● **Work order**
Go through the listing below and return every line exactly.

● **Material for the task**
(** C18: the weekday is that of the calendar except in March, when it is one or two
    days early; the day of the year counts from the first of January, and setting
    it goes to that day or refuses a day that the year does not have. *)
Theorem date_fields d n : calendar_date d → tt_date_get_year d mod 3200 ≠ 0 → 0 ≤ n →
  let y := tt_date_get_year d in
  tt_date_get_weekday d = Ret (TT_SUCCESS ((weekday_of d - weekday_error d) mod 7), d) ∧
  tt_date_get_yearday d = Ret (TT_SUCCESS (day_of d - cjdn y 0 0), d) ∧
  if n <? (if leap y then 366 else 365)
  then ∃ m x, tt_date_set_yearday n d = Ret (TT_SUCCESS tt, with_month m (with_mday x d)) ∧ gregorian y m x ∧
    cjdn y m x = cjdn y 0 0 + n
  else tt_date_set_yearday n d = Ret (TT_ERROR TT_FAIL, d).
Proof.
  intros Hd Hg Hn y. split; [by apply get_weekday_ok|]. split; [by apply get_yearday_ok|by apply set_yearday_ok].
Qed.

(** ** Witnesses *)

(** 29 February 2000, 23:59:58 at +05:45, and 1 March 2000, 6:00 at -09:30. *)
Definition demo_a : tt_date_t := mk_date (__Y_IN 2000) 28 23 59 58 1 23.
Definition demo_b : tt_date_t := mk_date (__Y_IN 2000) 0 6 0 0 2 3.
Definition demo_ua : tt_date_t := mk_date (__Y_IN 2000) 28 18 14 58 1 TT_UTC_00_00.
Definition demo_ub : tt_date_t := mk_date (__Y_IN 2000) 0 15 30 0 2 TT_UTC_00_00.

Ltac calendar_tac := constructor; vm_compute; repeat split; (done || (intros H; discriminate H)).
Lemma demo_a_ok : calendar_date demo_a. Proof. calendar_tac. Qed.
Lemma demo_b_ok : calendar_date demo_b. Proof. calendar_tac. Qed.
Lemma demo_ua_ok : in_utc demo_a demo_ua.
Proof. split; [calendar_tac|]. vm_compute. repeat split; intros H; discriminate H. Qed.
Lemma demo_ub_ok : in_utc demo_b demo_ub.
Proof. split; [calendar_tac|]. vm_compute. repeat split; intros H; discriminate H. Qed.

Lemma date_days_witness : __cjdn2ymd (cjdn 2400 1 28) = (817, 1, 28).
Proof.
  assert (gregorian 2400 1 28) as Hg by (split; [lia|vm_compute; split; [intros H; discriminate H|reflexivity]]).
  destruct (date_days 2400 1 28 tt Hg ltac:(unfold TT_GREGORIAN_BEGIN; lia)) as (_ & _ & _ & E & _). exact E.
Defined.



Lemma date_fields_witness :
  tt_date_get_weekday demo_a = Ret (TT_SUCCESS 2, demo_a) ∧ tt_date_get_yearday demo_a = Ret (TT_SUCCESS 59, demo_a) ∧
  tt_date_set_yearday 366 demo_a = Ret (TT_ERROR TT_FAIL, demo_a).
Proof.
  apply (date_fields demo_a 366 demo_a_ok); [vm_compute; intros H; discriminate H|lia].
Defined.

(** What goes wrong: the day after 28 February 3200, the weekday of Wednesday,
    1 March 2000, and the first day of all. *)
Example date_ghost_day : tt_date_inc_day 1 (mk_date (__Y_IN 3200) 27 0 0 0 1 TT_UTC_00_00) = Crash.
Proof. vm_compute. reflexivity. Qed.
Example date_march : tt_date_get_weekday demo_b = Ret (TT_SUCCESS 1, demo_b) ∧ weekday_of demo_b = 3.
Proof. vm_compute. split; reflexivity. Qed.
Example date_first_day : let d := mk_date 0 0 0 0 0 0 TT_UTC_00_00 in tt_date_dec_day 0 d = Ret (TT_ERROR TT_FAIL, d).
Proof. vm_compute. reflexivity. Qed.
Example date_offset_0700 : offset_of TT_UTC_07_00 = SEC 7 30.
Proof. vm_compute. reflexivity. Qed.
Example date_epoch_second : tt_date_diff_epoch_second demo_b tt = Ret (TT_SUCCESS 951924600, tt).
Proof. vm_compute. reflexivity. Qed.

● **Reply to the task**
(** C18: the weekday is that of the calendar except in March, when it is one or two
    days early; the day of the year counts from the first of January, and setting
    it goes to that day or refuses a day that the year does not have. *)
Theorem date_fields d n : calendar_date d → tt_date_get_year d mod 3200 ≠ 0 → 0 ≤ n →
  let y := tt_date_get_year d in
  tt_date_get_weekday d = Ret (TT_SUCCESS ((weekday_of d - weekday_error d) mod 7), d) ∧
  tt_date_get_yearday d = Ret (TT_SUCCESS (day_of d - cjdn y 0 0), d) ∧
  if n <? (if leap y then 366 else 365)
  then ∃ m x, tt_date_set_yearday n d = Ret (TT_SUCCESS tt, with_month m (with_mday x d)) ∧ gregorian y m x ∧
    cjdn y m x = cjdn y 0 0 + n
  else tt_date_set_yearday n d = Ret (TT_ERROR TT_FAIL, d).
Proof.
  intros Hd Hg Hn y. split; [by apply get_weekday_ok|]. split; [by apply get_yearday_ok|by apply set_yearday_ok].
Qed.

(** ** Witnesses *)

(** 29 February 2000, 23:59:58 at +05:45, and 1 March 2000, 6:00 at -09:30. *)
Definition demo_a : tt_date_t := mk_date (__Y_IN 2000) 28 23 59 58 1 23.
Definition demo_b : tt_date_t := mk_date (__Y_IN 2000) 0 6 0 0 2 3.
Definition demo_ua : tt_date_t := mk_date (__Y_IN 2000) 28 18 14 58 1 TT_UTC_00_00.
Definition demo_ub : tt_date_t := mk_date (__Y_IN 2000) 0 15 30 0 2 TT_UTC_00_00.

Ltac calendar_tac := constructor; vm_compute; repeat split; (done || (intros H; discriminate H)).
Lemma demo_a_ok : calendar_date demo_a. Proof. calendar_tac. Qed.
Lemma demo_b_ok : calendar_date demo_b. Proof. calendar_tac. Qed.
Lemma demo_ua_ok : in_utc demo_a demo_ua.
Proof. split; [calendar_tac|]. vm_compute. repeat split; intros H; discriminate H. Qed.
Lemma demo_ub_ok : in_utc demo_b demo_ub.
Proof. split; [calendar_tac|]. vm_compute. repeat split; intros H; discriminate H. Qed.

Lemma date_days_witness : __cjdn2ymd (cjdn 2400 1 28) = (817, 1, 28).
Proof.
  assert (gregorian 2400 1 28) as Hg by (split; [lia|vm_compute; split; [intros H; discriminate H|reflexivity]]).
  destruct (date_days 2400 1 28 tt Hg ltac:(unfold TT_GREGORIAN_BEGIN; lia)) as (_ & _ & _ & E & _). exact E.
Defined.



Lemma date_fields_witness :
  tt_date_get_weekday demo_a = Ret (TT_SUCCESS 2, demo_a) ∧ tt_date_get_yearday demo_a = Ret (TT_SUCCESS 59, demo_a) ∧
  tt_date_set_yearday 366 demo_a = Ret (TT_ERROR TT_FAIL, demo_a).
Proof.
  apply (date_fields demo_a 366 demo_a_ok); [vm_compute; intros H; discriminate H|lia].
Defined.

(** What goes wrong: the day after 28 February 3200, the weekday of Wednesday,
    1 March 2000, and the first day of all. *)
Example date_ghost_day : tt_date_inc_day 1 (mk_date (__Y_IN 3200) 27 0 0 0 1 TT_UTC_00_00) = Crash.
Proof. vm_compute. reflexivity. Qed.
Example date_march : tt_date_get_weekday demo_b = Ret (TT_SUCCESS 1, demo_b) ∧ weekday_of demo_b = 3.
Proof. vm_compute. split; reflexivity. Qed.
Example date_first_day : let d := mk_date 0 0 0 0 0 0 TT_UTC_00_00 in tt_date_dec_day 0 d = Ret (TT_ERROR TT_FAIL, d).
Proof. vm_compute. reflexivity. Qed.
Example date_offset_0700 : offset_of TT_UTC_07_00 = SEC 7 30.
Proof. vm_compute. reflexivity. Qed.
Example date_epoch_second : tt_date_diff_epoch_second demo_b tt = Ret (TT_SUCCESS 951924600, tt).
Proof. vm_compute. reflexivity. Qed.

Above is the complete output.